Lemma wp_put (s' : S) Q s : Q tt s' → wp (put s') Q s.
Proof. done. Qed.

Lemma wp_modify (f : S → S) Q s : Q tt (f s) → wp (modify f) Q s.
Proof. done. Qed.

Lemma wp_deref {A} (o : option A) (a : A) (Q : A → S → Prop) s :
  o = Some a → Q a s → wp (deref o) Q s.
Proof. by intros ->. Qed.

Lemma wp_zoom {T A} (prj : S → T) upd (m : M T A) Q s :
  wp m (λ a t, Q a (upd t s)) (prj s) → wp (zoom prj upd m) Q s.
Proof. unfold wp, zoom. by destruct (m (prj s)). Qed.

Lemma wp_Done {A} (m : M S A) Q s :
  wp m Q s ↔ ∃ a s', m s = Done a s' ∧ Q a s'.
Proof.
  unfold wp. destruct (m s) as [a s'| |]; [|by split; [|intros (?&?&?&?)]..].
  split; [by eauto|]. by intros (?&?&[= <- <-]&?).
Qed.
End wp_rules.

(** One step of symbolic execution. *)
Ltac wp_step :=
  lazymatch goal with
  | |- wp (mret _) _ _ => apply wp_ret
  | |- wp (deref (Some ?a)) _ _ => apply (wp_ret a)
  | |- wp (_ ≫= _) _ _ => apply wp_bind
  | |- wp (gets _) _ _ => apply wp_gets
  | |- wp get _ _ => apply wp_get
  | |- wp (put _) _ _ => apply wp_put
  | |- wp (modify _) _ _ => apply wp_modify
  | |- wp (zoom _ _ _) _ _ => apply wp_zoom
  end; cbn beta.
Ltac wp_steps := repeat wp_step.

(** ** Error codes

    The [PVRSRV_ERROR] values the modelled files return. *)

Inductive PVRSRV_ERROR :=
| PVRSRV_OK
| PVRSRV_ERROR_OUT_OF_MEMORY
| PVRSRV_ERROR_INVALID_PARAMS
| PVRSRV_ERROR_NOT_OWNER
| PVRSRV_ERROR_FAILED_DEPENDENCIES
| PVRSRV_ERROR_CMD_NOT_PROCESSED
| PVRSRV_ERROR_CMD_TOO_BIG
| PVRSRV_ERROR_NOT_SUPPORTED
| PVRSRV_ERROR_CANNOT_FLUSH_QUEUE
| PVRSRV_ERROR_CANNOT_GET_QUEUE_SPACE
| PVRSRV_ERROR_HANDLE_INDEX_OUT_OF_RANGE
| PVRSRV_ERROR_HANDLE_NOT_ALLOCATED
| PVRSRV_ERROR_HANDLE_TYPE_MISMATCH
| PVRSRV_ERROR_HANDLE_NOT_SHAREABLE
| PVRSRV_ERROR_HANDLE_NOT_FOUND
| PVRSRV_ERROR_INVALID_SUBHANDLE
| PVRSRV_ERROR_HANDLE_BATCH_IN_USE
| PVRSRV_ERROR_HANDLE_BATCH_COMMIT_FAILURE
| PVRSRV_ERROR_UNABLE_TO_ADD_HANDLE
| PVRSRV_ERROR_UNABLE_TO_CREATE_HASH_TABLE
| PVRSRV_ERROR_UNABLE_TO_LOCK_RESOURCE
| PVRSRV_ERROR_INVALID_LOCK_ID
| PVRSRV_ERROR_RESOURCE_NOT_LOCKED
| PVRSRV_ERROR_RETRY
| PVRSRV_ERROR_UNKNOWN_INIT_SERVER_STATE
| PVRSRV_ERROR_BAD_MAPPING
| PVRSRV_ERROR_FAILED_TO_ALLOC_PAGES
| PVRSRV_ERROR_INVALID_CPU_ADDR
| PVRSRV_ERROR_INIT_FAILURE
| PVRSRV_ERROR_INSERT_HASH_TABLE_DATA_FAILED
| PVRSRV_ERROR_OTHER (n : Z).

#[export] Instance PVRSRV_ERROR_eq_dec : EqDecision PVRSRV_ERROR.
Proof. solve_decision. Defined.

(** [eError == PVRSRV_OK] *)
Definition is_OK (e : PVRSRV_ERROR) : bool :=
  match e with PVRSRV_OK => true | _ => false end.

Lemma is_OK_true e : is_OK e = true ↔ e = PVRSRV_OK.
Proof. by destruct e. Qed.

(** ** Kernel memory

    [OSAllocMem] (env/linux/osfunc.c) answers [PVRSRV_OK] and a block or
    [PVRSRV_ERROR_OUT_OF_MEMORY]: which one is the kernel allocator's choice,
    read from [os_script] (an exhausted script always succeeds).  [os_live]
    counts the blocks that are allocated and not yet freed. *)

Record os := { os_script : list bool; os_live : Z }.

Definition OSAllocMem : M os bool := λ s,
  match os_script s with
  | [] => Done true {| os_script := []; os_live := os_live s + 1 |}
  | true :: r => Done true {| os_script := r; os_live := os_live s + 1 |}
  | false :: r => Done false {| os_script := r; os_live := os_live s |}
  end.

> _Exercise brief_: Extract every line from the one with "false :: r =>" down to the final line above, both included, exactly as written.

> _Task answer_:
  | false :: r => Done false {| os_script := r; os_live := os_live s |}
  end.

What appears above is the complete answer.